La confiance semble être devenue un élément central de notre vie contemporaine. Plusieurs ouvrages ou revues, comme la remarquable Hermès récemment, ne s’y sont pas trompés et ont réfléchi au sujet1. Inflexions goûterait donc à l’air du temps. Pourquoi pas ? Mais ses fidèles lecteurs savent que ce thème est présent de façon plus ou moins discrète dans nombre de ses numéros, et ce depuis le tout premier2. La simple lecture de leurs titres montre la logique qui préside à son étude : le lien entre le virtuel et le réel, la nécessité du secret, les raisons de l’engagement, la façon dont la guerre est traitée par les cinéastes, le départ en opérations ou le syndrome post-traumatique, l’héroïsme… En fait, la vie militaire dans son ensemble, parce qu’elle est tendue vers l’épreuve paroxystique du combat, de la vie et de la mort, oblige à un moment ou à un autre à aborder la question.
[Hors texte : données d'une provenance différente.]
(* ===== verification/RegAllocNotes.v ===== *)
(** * What the liveness analysis tells the register allocator

    For every operation that is left, the notes of [tcg_liveness_analysis] say which
    arguments die and which are to be stored.  Here they are related to the states
    of the analysis before and after the operation. *)

From S2P Require Import Prelude QtraceDefs X86 TcgOut TcgEnc TcgEmit TcgCond TcgOpDefs TcgSem TcgIR.
From S2P Require Import Optimize OptCopies OptSound Liveness LivenessSound InstrCall Prologue RegAlloc RegAllocLogic.
From S2P Require Import LinearCode RegAllocSpill RegAllocOps RegAllocStep RegAllocTable RegAllocInsn RegAllocMov RegAllocCall.

Section Notes.
Context (s : tcg_temps).
Hypothesis Hglobals : 0 <= s.(nb_globals) <= nb_temps s.
Hypothesis Hmax : nb_temps s <= TCG_MAX_TEMPS.

Local Abbreviation dead st t := (tget (dead_temps st) t).
Local Abbreviation mem st t := (tget (mem_temps st) t).

(** ** Bits *)

Lemma testbit_note n (b : bool) w k j :
  0 <= k < n -> 0 <= j < n ->
  Z.testbit (if b then wrap n (Z.lor w (Z.shiftl 1 k)) else w) j = Z.testbit w j || (b && (j =? k)).
Proof.
  intros Hk Hj. destruct b; [|by rewrite orb_false_r]. rewrite testbit_wrap by done.
  rewrite Z.lor_spec. f_equal. rewrite Z.shiftl_1_l, Z.pow2_bits_eqb by lia. cbn. apply Z.eqb_sym.
Qed.

(** Outputs from argument [k] on. *)
Lemma outputs_notes ts : forall k st da sa st' da' sa',
  la_outputs k ts st da sa = (st', da', sa') -> sized s st -> Forall (valid s) ts -> NoDup ts ->
  0 <= k -> k + Z.of_nat (length ts) <= 8 ->
  (forall j, 0 <= j < k -> Z.testbit da' j = Z.testbit da j /\ Z.testbit sa' j = Z.testbit sa j) /\
  (forall j, k + Z.of_nat (length ts) <= j < 16 -> Z.testbit da' j = Z.testbit da j) /\
  forall n t, ts !! n = Some t ->
    Z.testbit da' (k + Z.of_nat n) = Z.testbit da (k + Z.of_nat n) || dead st t /\
    Z.testbit sa' (k + Z.of_nat n) = Z.testbit sa (k + Z.of_nat n) || mem st t.
Proof.
  induction ts as [|t ts IH]; intros k st da sa st' da' sa' E Hs Hv Hnd H0 Hk; cbn [la_outputs] in E.
  { injection E as <- <- <-. split_and!; [done|done|]. intros n t Ht. done. }
  apply Forall_cons in Hv as [Vt Hv]. apply NoDup_cons in Hnd as [Hn Hnd]. cbn [length] in Hk.
  assert (sized s (mkLa (tset t true st.(dead_temps)) (tset t false st.(mem_temps)))) as Hs1.
  { destruct Hs. split; cbn; by rewrite length_tset. }
  destruct (IH _ _ _ _ _ _ _ E Hs1 Hv Hnd ltac:(lia) ltac:(lia)) as (I1 & I2 & I3). split_and!.
  - intros j Hj. destruct (I1 j) as [-> ->]; [lia|]. rewrite !testbit_note by lia.
    rewrite (proj2 (Z.eqb_neq j k)) by lia. by rewrite !andb_false_r, !orb_false_r.
  - intros j Hj. cbn [length] in Hj. rewrite I2 by lia. rewrite testbit_note by lia.
    rewrite (proj2 (Z.eqb_neq j k)) by lia. by rewrite andb_false_r, orb_false_r.
  - intros [|n] u Hu; cbn in Hu.
    + injection Hu as <-. rewrite Z.add_0_r. destruct (I1 k) as [-> ->]; [lia|].
      rewrite !testbit_note, Z.eqb_refl by lia. by rewrite !andb_true_r.
    + destruct (I3 n u Hu) as [E1 E2]. pose proof (lookup_lt_Some _ _ _ Hu). replace (k + Z.of_nat (S n)) with (k + 1 + Z.of_nat n) by lia.
      rewrite E1, E2, !testbit_note by lia. rewrite (proj2 (Z.eqb_neq (k + 1 + Z.of_nat n) k)) by lia.
      rewrite !andb_false_r, !orb_false_r. cbn [dead_temps mem_temps].
      assert (valid s u) as Vu by (rewrite Forall_forall in Hv; by eapply Hv, list_elem_of_lookup_2).
      assert (u <> t) as Hne by (intros ->; by apply Hn; eapply list_elem_of_lookup_2).
      destruct Hs. rewrite !(tget_set s), (proj2 (Z.eqb_neq u t)) by done. done.
Qed.

(** Inputs: the first occurrence of a temporary that is not used later dies. *)
Lemma inputs_notes call ts : forall k st da st' da',
  la_inputs call k ts st da = (st', da') -> sized s st -> Forall (valid s) ts ->
  0 <= k -> k + Z.of_nat (length ts) <= 16 ->
  (forall j, 0 <= j < k -> Z.testbit da' j = Z.testbit da j) /\
  forall n t, ts !! n = Some t ->
    Z.testbit da' (k + Z.of_nat n) = Z.testbit da (k + Z.of_nat n) || (negb (bool_decide (t ∈ take n ts)) && dead st t).
Proof.
  induction ts as [|t ts IH]; intros k st da st' da' E Hs Hv H0 Hk; cbn [la_inputs] in E.
  { injection E as <- <-. split; [done|]. intros n t Ht. done. }
  apply Forall_cons in Hv as [Vt Hv]. cbn [length] in Hk.
  assert ((t =? TCG_CALL_DUMMY_ARG) = false) as Hdm.
  { apply Z.eqb_neq. unfold valid, TCG_MAX_TEMPS, TCG_CALL_DUMMY_ARG in *. lia. }
  rewrite Hdm, andb_false_r in E.
  assert (sized s (mkLa (tset t false st.(dead_temps)) st.(mem_temps))) as Hs1.
  { destruct Hs. split; cbn; by rewrite ?length_tset. }
  destruct (IH _ _ _ _ _ E Hs1 Hv ltac:(lia) ltac:(lia)) as (I1 & I2). split.
  - intros j Hj. rewrite I1, testbit_note by lia. rewrite (proj2 (Z.eqb_neq j k)) by lia. by rewrite andb_false_r, orb_false_r.
  - intros [|n] u Hu; cbn in Hu.
    + injection Hu as <-. rewrite Z.add_0_r, I1, testbit_note, Z.eqb_refl, andb_true_r by lia. cbn [take].
      by rewrite bool_decide_false by apply not_elem_of_nil.
    + pose proof (lookup_lt_Some _ _ _ Hu). replace (k + Z.of_nat (S n)) with (k + 1 + Z.of_nat n) by lia.
      rewrite (I2 n u Hu), testbit_note by lia. rewrite (proj2 (Z.eqb_neq (k + 1 + Z.of_nat n) k)) by lia.
      rewrite andb_false_r, orb_false_r. f_equal. cbn [dead_temps].
      assert (valid s u) as Vu by (rewrite Forall_forall in Hv; by eapply Hv, list_elem_of_lookup_2).
      destruct Hs. rewrite (tget_set s) by done. change (take (S n) (t :: ts)) with (t :: take n ts).
      destruct (Z.eqb_spec u t) as [->|Hne].
      * rewrite andb_false_r. by rewrite (bool_decide_true (t ∈ t :: _)) by apply list_elem_of_here.
      * f_equal. f_equal. apply bool_decide_ext. rewrite elem_of_cons. tauto.
Qed.
(** ** Operations *)

Lemma outputs_dead ts : forall k st da sa t,
  sized s st -> Forall (valid s) ts -> t ∈ ts ->
  dead (la_outputs k ts st da sa).1.1 t = true /\ mem (la_outputs k ts st da sa).1.1 t = false.
Proof.
  induction ts as [|u ts IH]; intros k st da sa t Hs Hv Ht; [by apply not_elem_of_nil in Ht|].
  apply Forall_cons in Hv as [Vu Hv]. cbn [la_outputs].
  set (st1 := mkLa (tset u true st.(dead_temps)) (tset u false st.(mem_temps))).
  assert (sized s st1) as Hs1 by (destruct Hs; split; cbn; by rewrite length_tset).
  destruct (decide (t ∈ ts)) as [Hin|Hn]; [by apply IH|]. apply elem_of_cons in Ht as [->|Ht]; [|done].
  edestruct (outputs_spec s ts (k + 1) st1) as [_ Ho]; [exact Hs1|exact Hv|]. destruct (Ho u Vu Hn) as [-> ->].
  cbn. destruct Hs. by rewrite !(tget_set s), Z.eqb_refl by done.
Qed.

(** The analysis between the outputs and the inputs of an operation. *)
Definition la_mid (flags : Z) (outs : list Z) (st : la_state) : la_state :=
  let st1 := (la_outputs 0 outs st 0 0).1.1 in
  if testb flags TCG_OPF_BB_END then tcg_la_bb_end s
  else if testb flags TCG_OPF_SIDE_EFFECTS then mkLa st1.(dead_temps) (set_globals s true st1.(mem_temps))
  else st1.

(** The notes, between the analysis before ([st']) and after ([st]) an operation;
    [md] is the analysis behind its inputs. *)
Record noted_args (outs ins : list Z) (st md st' : la_state) (da sa : Z) : Prop := {
  na_sized : sized s st';
  na_outs : forall k t, outs !! k = Some t -> IS_DEAD_ARG da k = dead st t /\ NEED_SYNC_ARG sa k = mem st t;
  na_ins : forall n t, ins !! n = Some t ->
    IS_DEAD_ARG da (length outs + n) = negb (bool_decide (t ∈ take n ins)) && dead md t;
  na_dead : forall t, valid s t -> dead st' t = negb (bool_decide (t ∈ ins)) && dead md t;
  na_mem : st'.(mem_temps) = md.(mem_temps)
}.

Lemma notes_of call outs ins st md st1 da1 sa st' da :
  la_outputs 0 outs st 0 0 = (st1, da1, sa) -> la_inputs call (Z.of_nat (length outs)) ins md da1 = (st', da) ->
  sized s st -> sized s md -> Forall (valid s) outs -> Forall (valid s) ins -> NoDup outs ->
  (length outs <= 8)%nat -> (length outs + length ins <= 16)%nat -> noted_args outs ins st md st' da sa.
Proof.
  intros E1 E2 Hs Hm Ho Hi Hnd H8 H16.
  destruct (outputs_notes outs 0 st 0 0 st1 da1 sa E1 Hs Ho Hnd) as (_ & O2 & O3); [lia|lia|].
  destruct (inputs_notes call ins _ md da1 st' da E2 Hm Hi) as (I1 & I2); [lia|lia|].
  destruct (inputs_spec s Hglobals Hmax call ins (Z.of_nat (length outs)) md da1 Hm Hi) as (Hs' & Em & Hd).
  rewrite E2 in Hs', Em, Hd. cbn [fst] in *. split; try done.
  - intros k t Hk. pose proof (lookup_lt_Some _ _ _ Hk). destruct (O3 k t Hk) as [D1 D2]. rewrite Z.bits_0, Z.add_0_l in D1, D2.
    unfold IS_DEAD_ARG, NEED_SYNC_ARG. rewrite I1 by lia. by rewrite D1, D2.
  - intros n t Hn. pose proof (lookup_lt_Some _ _ _ Hn). unfold IS_DEAD_ARG. rewrite Nat2Z.inj_add, (I2 n t Hn).
    rewrite O2, Z.bits_0 by lia. done.
Qed.


(** The analysis behind the outputs, and behind the globals. *)
Lemma outputs_at outs st t :
  sized s st -> Forall (valid s) outs -> valid s t ->
  dead (la_outputs 0 outs st 0 0).1.1 t = bool_decide (t ∈ outs) || dead st t /\
  mem (la_outputs 0 outs st 0 0).1.1 t = negb (bool_decide (t ∈ outs)) && mem st t.
Proof.
  intros Hs Ho Vt. case_bool_decide as Ht.
  - by destruct (outputs_dead outs 0 st 0 0 t Hs Ho Ht) as [-> ->].
  - edestruct (outputs_spec s outs 0 st) as [_ H]; [done|done|]. by destruct (H t Vt Ht) as [-> ->].
Qed.

Lemma mid_sized flags outs st : sized s st -> Forall (valid s) outs -> sized s (la_mid flags outs st).
Proof.
  intros Hs Ho. destruct (outputs_spec s outs 0 st 0 0 Hs Ho) as [Hs1 _]. unfold la_mid.
  destruct (testb flags TCG_OPF_BB_END); [by apply sized_bb_end|].
  destruct (testb flags TCG_OPF_SIDE_EFFECTS); [|done]. destruct Hs1. split; [done|]. by apply length_set_globals.
Qed.

Lemma mid_at flags outs st t :
  sized s st -> Forall (valid s) outs -> valid s t -> testb flags TCG_OPF_BB_END = false ->
  dead (la_mid flags outs st) t = bool_decide (t ∈ outs) || dead st t /\
  mem (la_mid flags outs st) t =
    (testb flags TCG_OPF_SIDE_EFFECTS && (t <? s.(nb_globals))) || (negb (bool_decide (t ∈ outs)) && mem st t).
Proof.
  intros Hs Ho Vt Hb. destruct (outputs_at outs st t Hs Ho Vt) as [E1 E2].
  destruct (outputs_spec s outs 0 st 0 0 Hs Ho) as [[_ Hs1] _]. unfold la_mid. rewrite Hb.
  destruct (testb flags TCG_OPF_SIDE_EFFECTS); [|done]. cbn [dead_temps mem_temps]. split; [done|].
  rewrite tget_globals by done. destruct (t <? nb_globals s); [done|]. by rewrite E2.
Qed.

Lemma la_keep_notes flags outs ins st st' x :
  la_keep s flags outs ins st = (st', x) -> sized s st -> Forall (valid s) outs -> Forall (valid s) ins -> NoDup outs ->
  (length outs <= 8)%nat -> (length outs + length ins <= 16)%nat ->
  exists da sa, x = Some (da, sa) /\ noted_args outs ins st (la_mid flags outs st) st' da sa.
Proof.
  intros E Hs Ho Hi Hnd H8 H16. unfold la_keep in E. destruct (la_outputs 0 outs st 0 0) as [[st1 da1] sa] eqn:E1.
  pose proof (mid_sized flags outs st Hs Ho) as Hm.
  assert (la_mid flags outs st = (if testb flags TCG_OPF_BB_END then tcg_la_bb_end s
    else if testb flags TCG_OPF_SIDE_EFFECTS then mkLa st1.(dead_temps) (set_globals s true st1.(mem_temps)) else st1)) as Em
    by (unfold la_mid; by rewrite E1).
  rewrite <- Em in E. destruct (la_inputs false _ ins _ da1) as [st2 da] eqn:E2. injection E as <- <-.
  exists da, sa. split; [done|]. by eapply notes_of.
Qed.

Lemma bb_end_at t : valid s t -> dead (tcg_la_bb_end s) t = true /\ mem (tcg_la_bb_end s) t = survives s t.
Proof.
  intros Vt. unfold tcg_la_bb_end. cbn [dead_temps mem_temps]. unfold valid, nb_temps in Vt. split.
  - unfold tget. apply list_lookup_total_correct, lookup_replicate. lia.
  - rewrite tget_globals by (done || apply length_fmap). unfold survives. destruct (t <? nb_globals s); [done|]. cbn.
    unfold tget. destruct (lookup_lt_is_Some_2 s.(temps) (Z.to_nat t)) as [y Hy]; [lia|].
    by rewrite !list_lookup_total_alt, list_lookup_fmap, Hy.
Qed.

(** ** Calls *)

Definition la_mid_call (flags : Z) (outs : list Z) (st : la_state) : la_state :=
  let st1 := (la_outputs 0 outs st 0 0).1.1 in
  let st2 := if testb flags TCG_CALL_NO_READ_GLOBALS then st1 else mkLa st1.(dead_temps) (set_globals s true st1.(mem_temps)) in
  if testb flags (Z.lor TCG_CALL_NO_WRITE_GLOBALS TCG_CALL_NO_READ_GLOBALS) then st2
  else mkLa (set_globals s true st2.(dead_temps)) st2.(mem_temps).

Lemma mid_call_sized flags outs st : sized s st -> Forall (valid s) outs -> sized s (la_mid_call flags outs st).
Proof.
  intros Hs Ho. destruct (outputs_spec s outs 0 st 0 0 Hs Ho) as [[Hs1 Hs2] _]. unfold la_mid_call.
  destruct (testb flags TCG_CALL_NO_READ_GLOBALS), (testb flags (Z.lor _ _)); split; cbn [dead_temps mem_temps];
    rewrite ?length_set_globals; done.
Qed.

Lemma mid_call_at flags outs st t :
  sized s st -> Forall (valid s) outs -> valid s t ->
  dead (la_mid_call flags outs st) t =
    (negb (testb flags (Z.lor TCG_CALL_NO_WRITE_GLOBALS TCG_CALL_NO_READ_GLOBALS)) && (t <? s.(nb_globals))) ||
    (bool_decide (t ∈ outs) || dead st t) /\
  mem (la_mid_call flags outs st) t =
    (negb (testb flags TCG_CALL_NO_READ_GLOBALS) && (t <? s.(nb_globals))) || (negb (bool_decide (t ∈ outs)) && mem st t).
Proof.
  intros Hs Ho Vt. destruct (outputs_at outs st t Hs Ho Vt) as [E1 E2].
  destruct (outputs_spec s outs 0 st 0 0 Hs Ho) as [[Hs0 Hs1] _]. rewrite <- E1, <- E2. unfold la_mid_call.
  destruct (testb flags TCG_CALL_NO_READ_GLOBALS), (testb flags (Z.lor _ _)); cbn [dead_temps mem_temps negb andb orb];
    rewrite ?tget_globals by done; split; destruct (t <? nb_globals s); done.
Qed.

Lemma la_keep_call_notes flags outs ins st st' x :
  la_keep_call s flags outs ins st = (st', x) -> sized s st -> Forall (valid s) outs -> Forall (valid s) ins -> NoDup outs ->
  (length outs <= 8)%nat -> (length outs + length ins <= 16)%nat ->
  exists da sa, x = Some (da, sa) /\ noted_args outs ins st (la_mid_call flags outs st) st' da sa.
Proof.
  intros E Hs Ho Hi Hnd H8 H16. unfold la_keep_call in E. destruct (la_outputs 0 outs st 0 0) as [[st1 da1] sa] eqn:E1.
  pose proof (mid_call_sized flags outs st Hs Ho) as Hm. unfold la_mid_call. unfold la_mid_call in Hm. rewrite E1 in Hm |- *.
  cbn [fst] in *. cbv zeta in Hm. cbv zeta. destruct (la_inputs true _ ins _ da1) as [st2 da] eqn:E2. injection E as <- <-.
  exists da, sa. split; [done|]. by eapply notes_of.
Qed.
End Notes.
(** The operation, its note, and the analysis after and before it. *)
Inductive noted_insn (i : insn) : noted -> la_state -> la_state -> Prop :=
  | nt_skip x st : nop_like i.(opc) = true -> noted_insn i x st st
  | nt_discard x st t : shape s i = true -> i = mkInsn INDEX_op_discard [t] -> noted_insn i x st (discarded t st)
  | nt_keep x st st' :
      shape s i = true -> stays i.(opc) = true -> la_keep s (op_flags i.(opc)) (oargs i) (iargs i) st = (st', x) ->
      (forall t, i.(opc) = INDEX_op_mov t -> forallb (unused st) (oargs i) = false) -> noted_insn i x st st'
  | nt_call x st st' :
      shape s i = true -> i.(opc) = INDEX_op_call -> la_keep_call s (call_flags i) (oargs i) (iargs i) st = (st', x) ->
      noted_insn i x st st'.

Inductive la_noted : list insn -> list noted -> la_state -> Prop :=
  | no_end : la_noted [] [] (tcg_la_func_end s)
  | no_insn i x p xs st st' : la_noted p xs st -> noted_insn i x st st' -> la_noted (i :: p) (x :: xs) st'.

Lemma set_nop_like a : nop_like (tcg_set_nop a).(opc) = true.
Proof. by destruct a. Qed.

Lemma noted_rest q q' xs st : la_noted q xs st -> same_rest q q' -> la_noted q' xs st.
Proof.
  intros H [->|(m & r & a & -> & Hm & ->)]; [done|]. inversion H as [|? x ? xs' st0 ? Hr Hi]; subst.
  econstructor; [exact Hr|]. inversion Hi as [? ? Hn|? ? ? ? Eq|? ? ? _ Hs|? ? ? _ Hc]; subst.
  - apply nt_skip, set_nop_like.
  - done.
  - by rewrite Hm in Hs.
  - by rewrite Hm in Hc.
Qed.

Definition la_noted_ok (i : insn) (q : list insn) (st : la_state) (x : res la_result) : Prop :=
  forall i' q' st' y, x = Ok (i', q', st', y) -> noted_insn i' y st st' /\ same_rest q q'.

Lemma noted_removed i q st : la_noted_ok i q st (la_remove i q st).
Proof. intros i' q' st' y [= <- <- <- <-]. split; [apply nt_skip, set_nop_like|by left]. Qed.

Lemma noted_kept i q st :
  shape s i = true -> stays i.(opc) = true -> (forall t, i.(opc) = INDEX_op_mov t -> forallb (unused st) (oargs i) = false) ->
  la_noted_ok i q st (let '(st, x) := la_keep s (op_flags i.(opc)) (oargs i) (iargs i) st in Ok (i, q, st, x)).
Proof.
  intros Hs Hst Hm i' q' st' y. destruct (la_keep _ _ _ _ _) as [st1 x] eqn:E. intros [= <- <- <- <-].
  split; [by apply nt_keep|by left].
Qed.

Lemma noted_default i q st : shape s i = true -> stays i.(opc) = true -> la_noted_ok i q st (la_default s i q st).
Proof.
  intros Hs Hst. unfold la_default. destruct (negb (testb _ _) && _ && _) eqn:Er; [apply noted_removed|].
  apply noted_kept; [done..|]. intros t Et. rewrite Et in Er. destruct t; cbn in Er |- *; done.
Qed.

Lemma noted_nop i q st : nop_like i.(opc) = true -> la_noted_ok i q st (la_default s i q st).
Proof.
  intros Hn. assert (la_default s i q st = Ok (i, q, st, Some (0, 0))) as ->.
  { unfold la_default, oargs, iargs. destruct i as [[] a]; try discriminate Hn; done. }
  intros i' q' st' y [= <- <- <- <-]. split; [by apply nt_skip|by left].
Qed.

Lemma noted_narrow i i' left q st :
  shape s i' = true -> stays i'.(opc) = true -> (forall t, i'.(opc) <> INDEX_op_mov t) ->
  op_flags i'.(opc) = op_flags i.(opc) -> oargs i' = take 1 i'.(args) -> iargs i' = drop 1 i'.(args) ->
  la_noted_ok i q st (la_narrow s (op_flags i.(opc)) i' left q st).
Proof.
  intros Hs Hst Hm Hf Ho Hi j q' st' y. unfold la_narrow. destruct q as [|m q]; [done|].
  case_bool_decide as En; [|done]. cbn [guard_res mbind res_bind]. rewrite <- Ho, <- Hi, <- Hf.
  destruct (la_keep _ _ _ _ _) as [st1 x] eqn:E. intros [= <- <- <- <-]. split; [|right; by exists m, q, left].
  apply nt_keep; [done..|]. intros t Et. by destruct (Hm t).
Qed.

(** The single-word operation in place of a double-word one. *)
Lemma shape_addsub2 (sub : bool) t a :
  shape s (mkInsn (sum2_opc sub t) a) = true ->
  shape s (mkInsn (if sub then INDEX_op_sub t else INDEX_op_add t) [arg a 0; arg a 2; arg a 4]) = true.
Proof.
  intros Hs. assert (length a = 6%nat) as Hl.
  { pose proof (sh_length _ _ (shape_shaped _ _ Hs)) as Hl. cbn [args] in Hl. rewrite Hl. by destruct sub, t. }
  destruct a as [|a0 [|a1 [|a2 [|a3 [|a4 [|a5 []]]]]]]; try discriminate Hl. revert Hs.
  destruct sub, t; cbv -[valid_temp has_type]; by repeat (case_match; try done).
Qed.

Lemma shape_mul2 (signed : bool) t a :
  shape s (mkInsn (mul2_opc signed t) a) = true -> shape s (mkInsn (INDEX_op_mul t) [arg a 0; arg a 2; arg a 3]) = true.
Proof.
  intros Hs. assert (length a = 4%nat) as Hl.
  { pose proof (sh_length _ _ (shape_shaped _ _ Hs)) as Hl. cbn [args] in Hl. rewrite Hl. by destruct signed, t. }
  destruct a as [|a0 [|a1 [|a2 [|a3 []]]]]; try discriminate Hl. revert Hs.
  destruct signed, t; cbv -[valid_temp has_type]; by repeat (case_match; try done).
Qed.

Lemma noted_addsub2 (sub : bool) t a q st :
  let i := mkInsn (sum2_opc sub t) a in
  shape s i = true -> la_noted_ok i q st (la_addsub2 s i (if sub then INDEX_op_sub t else INDEX_op_add t) q st).
Proof.
  intros i Hs. unfold la_addsub2.
  assert (forall op, i.(opc) = INDEX_op_mov op -> False) as Hm by (intros op; unfold i; by destruct sub).
  destruct (unused st (arg i.(args) 1)); [destruct (unused st (arg i.(args) 0)); [apply noted_removed|]|].
  - apply noted_narrow; [by apply shape_addsub2|by destruct sub|by destruct sub|unfold i; by destruct sub, t|by destruct sub..].
  - apply noted_kept; [done|unfold i; by destruct sub|]. intros op Eo. by destruct (Hm op).
Qed.

Lemma noted_mul2 (signed : bool) t a op_new2 q st :
  let i := mkInsn (mul2_opc signed t) a in
  shape s i = true -> la_noted_ok i q st (la_mul2 s i (INDEX_op_mul t) op_new2 false q st).
Proof.
  intros i Hs. unfold la_mul2.
  assert (forall op, i.(opc) = INDEX_op_mov op -> False) as Hm by (intros op; unfold i; by destruct signed).
  destruct (unused st (arg i.(args) 1)); [destruct (unused st (arg i.(args) 0)); [apply noted_removed|]|].
  - apply noted_narrow; [by apply (shape_mul2 signed)|done|done|unfold i; by destruct signed, t|done..].
  - apply noted_kept; [done|unfold i; by destruct signed|]. intros op Eo. by destruct (Hm op).
Qed.

Lemma noted_la_insn i q st : shape s i = true -> la_noted_ok i q st (la_insn s i q st).
Proof.
  intros Hs. pose proof (noted_default i q st Hs) as Hd. pose proof (noted_nop i q st) as Hn.
  pose proof (sh_host _ _ (shape_shaped _ _ Hs)) as Hh. pose proof (sh_length _ _ (shape_shaped _ _ Hs)) as Hl.
  unfold la_insn. destruct i as [op a]. cbn [opc] in *.
  assert (forall x, nop_like op = true -> la_noted_ok (mkInsn op a) q st (Ok (mkInsn op a, q, st, x))) as Hsame.
  { intros x Hx i' q' st' y [= <- <- <- <-]. split; [by apply nt_skip|by left]. }
  destruct op; try (by apply Hd); try (by apply Hn); try (by apply Hsame); try discriminate Hh.
  - destruct a as [|t []]; try discriminate Hl. intros i' q' st' y [= <- <- <- <-]. split; [|by left]. by eapply nt_discard.
  - unfold la_call. destruct (testb _ _ && _); [apply noted_removed|]. intros i' q' st' y.
    destruct (la_keep_call _ _ _ _ _) as [st1 x] eqn:E. intros [= <- <- <- <-]. split; [by apply nt_call|by left].
  - by apply (noted_mul2 false).
  - by apply (noted_mul2 true).
  - by apply (noted_addsub2 false).
  - by apply (noted_addsub2 true).
Qed.

Lemma la_insns_noted p : forall q xs st,
  Forall (fun i => shape s i = true) p -> la_insns s p = Ok (q, xs, st) -> la_noted q xs st.
Proof.
  induction p as [|i p IH]; intros q xs st Hs E; cbn [la_insns] in E.
  { injection E as <- <- <-. constructor. }
  apply Forall_cons in Hs as [Hi Hs]. destruct (la_insns s p) as [[[q1 xs1] st1]|] eqn:E1; [|done]. cbn in E.
  destruct (la_insn s i q1 st1) as [[[[i' q2] st2] x]|] eqn:E2; [|done]. cbn in E. injection E as <- <- <-.
  destruct (noted_la_insn i q1 st1 Hi _ _ _ _ E2) as [Hn Hr]. econstructor; [|exact Hn].
  eapply noted_rest; [|exact Hr]. by apply IH.
Qed.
Si on en croit la seule « sélection bibliographique » d’Hermès3, les réflexions sur le sujet sont foisonnantes. Et la philosophe italo-française Michela Marzano4 de s’interroger : « Si on ne parlait de confiance que parce que nous vivons dans un monde où les gens sont de plus en plus méfiants ? » Avec d’autres questions en corollaire : pourquoi sommes-nous de plus en plus méfiants ? Quel est cet étrange « contrat de confiance » que proposent certaines enseignes ? Crainte ou plaisir, méfiance et contrôle… Cet intérêt ne révèle-t-il pas en réalité une angoisse face aux incertitudes de la vie, à notre vulnérabilité, aux injonctions à la perfection, alors qu’au même moment chacun semble se replier sur ses propres certitudes ?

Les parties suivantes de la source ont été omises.